Friday, December 21, 2012

My Contribution to the End of the World

In honor of the alleged Mayan Calendar end-date, 21 December 2012, this is my contribution to the End of the World, whenever it may come.

LOVE: an analysis and commentary of 1 Corinthians 13
 by Eva Caye 

Excerpt from New International Version (NIV)  [found at]

 1If I speak in the tongues[a] of men or of angels, but do not have love, I am only a resounding gong or a clanging cymbal.
To ‘speak in tongues’ was once considered a gift of the Holy Spirit, called glossolalia.  From
noun -- incomprehensible speech in an imaginary language, sometimes occurring in a trance state, an episode of religious ecstasy, or schizophrenia.
A person found speaking in tongues was often treated as if they were being touched by the Holy Spirit, for sometimes they spoke languages that actually existed, which perhaps some in the room could interpret.  I have, allegedly, personally experienced two instances of ‘speaking in tongues’.  In the first, three people who were members of the same church tried to convince me that it was an important manifestation of the Holy Spirit.  When one looked at the others and said, “I think she needs an example, ready? 1, 2, 3....” and they proceeded to babble at each other, I cried at their pitiful attempts to force such a manifestation, though they thought I was crying because I ‘felt’ the Holy Spirit in them.  In the second, a ‘spiritually adept’ person stated that deliberately speaking in tongues would magically attune a person to some mystical spiritual state in which prophecies could be made.  After he deliberately blathered nonsense for a good five minutes, he proceeded to predict circumstances I will never see, such as me dying in childbirth (unknowing about my previous hysterectomy). 

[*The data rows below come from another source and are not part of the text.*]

(* ===== verification/ProcessInvariant.v ===== *)
(** * The invariant of the process manager

    Tokens name what the operations under way have taken on, so that an
    operation interrupted by others, between any two of its sections, finds
    the manager in a state its remaining sections can finish from. *)

From S2P Require Import Prelude TextBuffer ProcessOutput Hoare ProcessManager.

(** ** The invariant

    Tokens stand for what running operations have taken on: a reserved start,
    an entry whose events they are emitting, a completion they still have to
    report, a shutdown. *)

Inductive Token := Starting (p : Z) (registered : bool) | Emitting (i : Z) | Completing (i : Z) | Closing.

#[export] Instance token_eq : EqDecision Token.
Proof. solve_decision. Defined.

Definition is_starting (t : Token) : bool := match t with Starting _ _ => true | _ => false end.
Definition is_reserved (t : Token) : bool := match t with Starting _ false => true | _ => false end.
Definition starts_port (p : Z) (t : Token) : bool := match t with Starting q _ => q =? p | _ => false end.
Definition completes (i : Z) (t : Token) : bool := match t with Completing j => j =? i | _ => false end.
Definition is_completion (i : Z) (v : ProcessEvent) : bool :=
  bool_decide (e_kind v = COMPLETED) && (e_object v =? i).

(** How many elements satisfy a test. *)
Fixpoint tally {A} (f : A -> bool) (l : list A) : Z :=
  match l with [] => 0 | a :: l => (if f a then 1 else 0) + tally f l end.

Lemma tally_app {A} (f : A -> bool) k l : tally f (k ++ l) = tally f k + tally f l.
Proof. induction k as [|a k IH]; cbn; lia. Qed.

Lemma tally_nonneg {A} (f : A -> bool) l : 0 <= tally f l.
Proof. induction l as [|a l IH]; cbn; [lia|destruct (f a); lia]. Qed.

Lemma tally_le {A} (f g : A -> bool) l : (forall a, f a = true -> g a = true) -> tally f l <= tally g l.
Proof.
  intros Hfg. induction l as [|a l IH]; cbn; [lia|]. specialize (Hfg a).
  destruct (f a), (g a); try (discriminate (Hfg eq_refl)); lia.
Qed.
(** *** The turn *)

Definition flowing (e : Z) (fuel : nat) (f : Flow) : LoopState * W -> Prop :=
  match f with Stuck => J (e + Z.of_nat fuel) | _ => J e end.

(** The end of a body, once only steps that maintain the invariant are left. *)
Ltac flows := repeat (intros; lazymatch goal with
  | |- hoare _ (_ ≫= _) _ _ => apply keeps_then; [solve [walk]|]
  | |- hoare _ (if ?b then _ else _) _ _ => destruct b
  | |- hoare _ (match ?x with _ => _ end) _ _ => destruct x
  | |- hoare _ (mret _) (flowing _ _) _ => by apply hoare_ret
  end).

Lemma finish_answer_contract e fuel d : well_named (resp d) -> tool_calls (resp d) = [] ->
  hoare (J e) (finish_answer d) (flowing e fuel) (K e).
Proof.
  intros Hr Hcalls. apply (hoare_bind _ _ _ _ (fun _ => J e)); [|intros []; flows].
  eapply hoare_conseq; [by apply append_response|done| |done].
  intros _ sw [HK Ho]. split; [done|]. rewrite Hcalls in Ho. by apply owing_done.
Qed.

Lemma finish_tools_contract e fuel d : well_named (resp d) ->
  hoare (J e) (finish_tools cfg d) (flowing e fuel) (K e).
Proof.
  intros Hr. unfold finish_tools. eapply hoare_bind; [by apply append_response|intros []]. step.
  apply hoare_if; intros _.
  - apply (hoare_bind _ _ _ _ (fun _ => J e)); [|intros []; flows].
    eapply hoare_conseq; [apply (answers_contract e)| |done|done].
    intros sw Hsw. rewrite !map_map. exact Hsw.
  - step. eapply hoare_bind; [apply run_tools_contract|intros []]. flows.
Qed.

Lemma keep_reasoning_contract h e d : keeps (M h e) (K e) (keep_reasoning cfg d).
Proof. unfold keep_reasoning. walk. Qed.

Lemma count_usage_contract h e d : keeps (M h e) (K e) (count_usage cfg d).
Proof. unfold count_usage. walk. Qed.

Local Hint Resolve keep_reasoning_contract count_usage_contract : triple.


Lemma round_body_contract fuel round e : hoare (J e) (round_body cfg fuel round) (flowing e fuel) (K e).
Proof.
  unfold round_body. step. apply hoare_if; intros _; [by apply hoare_ret|].
  step. apply hoare_if; intros _; [by apply hoare_ret|]. do 3 step.
  eapply hoare_bind; [apply dispatch_contract|]. intros [d| |]; [|by apply hoare_ret..].
  apply (hoare_assume _ _ _ _ (well_named (resp d))); [by intros sw []|]. intros Hr.
  apply (hoare_conseq (J e) _ (K e) _ _ (flowing e fuel)); [|by intros sw []|done|done]. do 2 step.
  destruct (tool_calls (resp d)) eqn:Hcalls; [by apply finish_answer_contract|by apply finish_tools_contract].
Qed.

Nowadays, we call it gibberish, diagnose it as ‘word salad’, and treat it according to our personal background beliefs.  My personal beliefs are, if the Holy Spirit truly inspires someone to give them a verbal gift of tongues, it would only be a valuable gift if it were comprehensible to at least one person present.  I am not discounting the possibility by any means that this could occur, and I suppose speaking in tongues provides some sort of spiritual fulfillment for the speakers.  Regardless, this first verse is absolutely correct:  if it is not done in, with, or for love, it is meaningless, the crashing of percussion instruments with no rhythm, simply noise, no manifestation of spirit.

To me, the REAL essence of verse one is that almost ALL human speech is just as worthless.  How many worthwhile things do you hear of a day?  Here are some phrases I would find worthwhile hearing:
“...And I want my entire fortune left to [specific charity].”
“911, there’s a [tragic circumstance] at [specific location]!”
“I do.” [marriage vows]
Why do I consider those phrases important?  Because they provoke actions to demonstrate actual love upon one’s fellow humans, or animals, or the Earth. 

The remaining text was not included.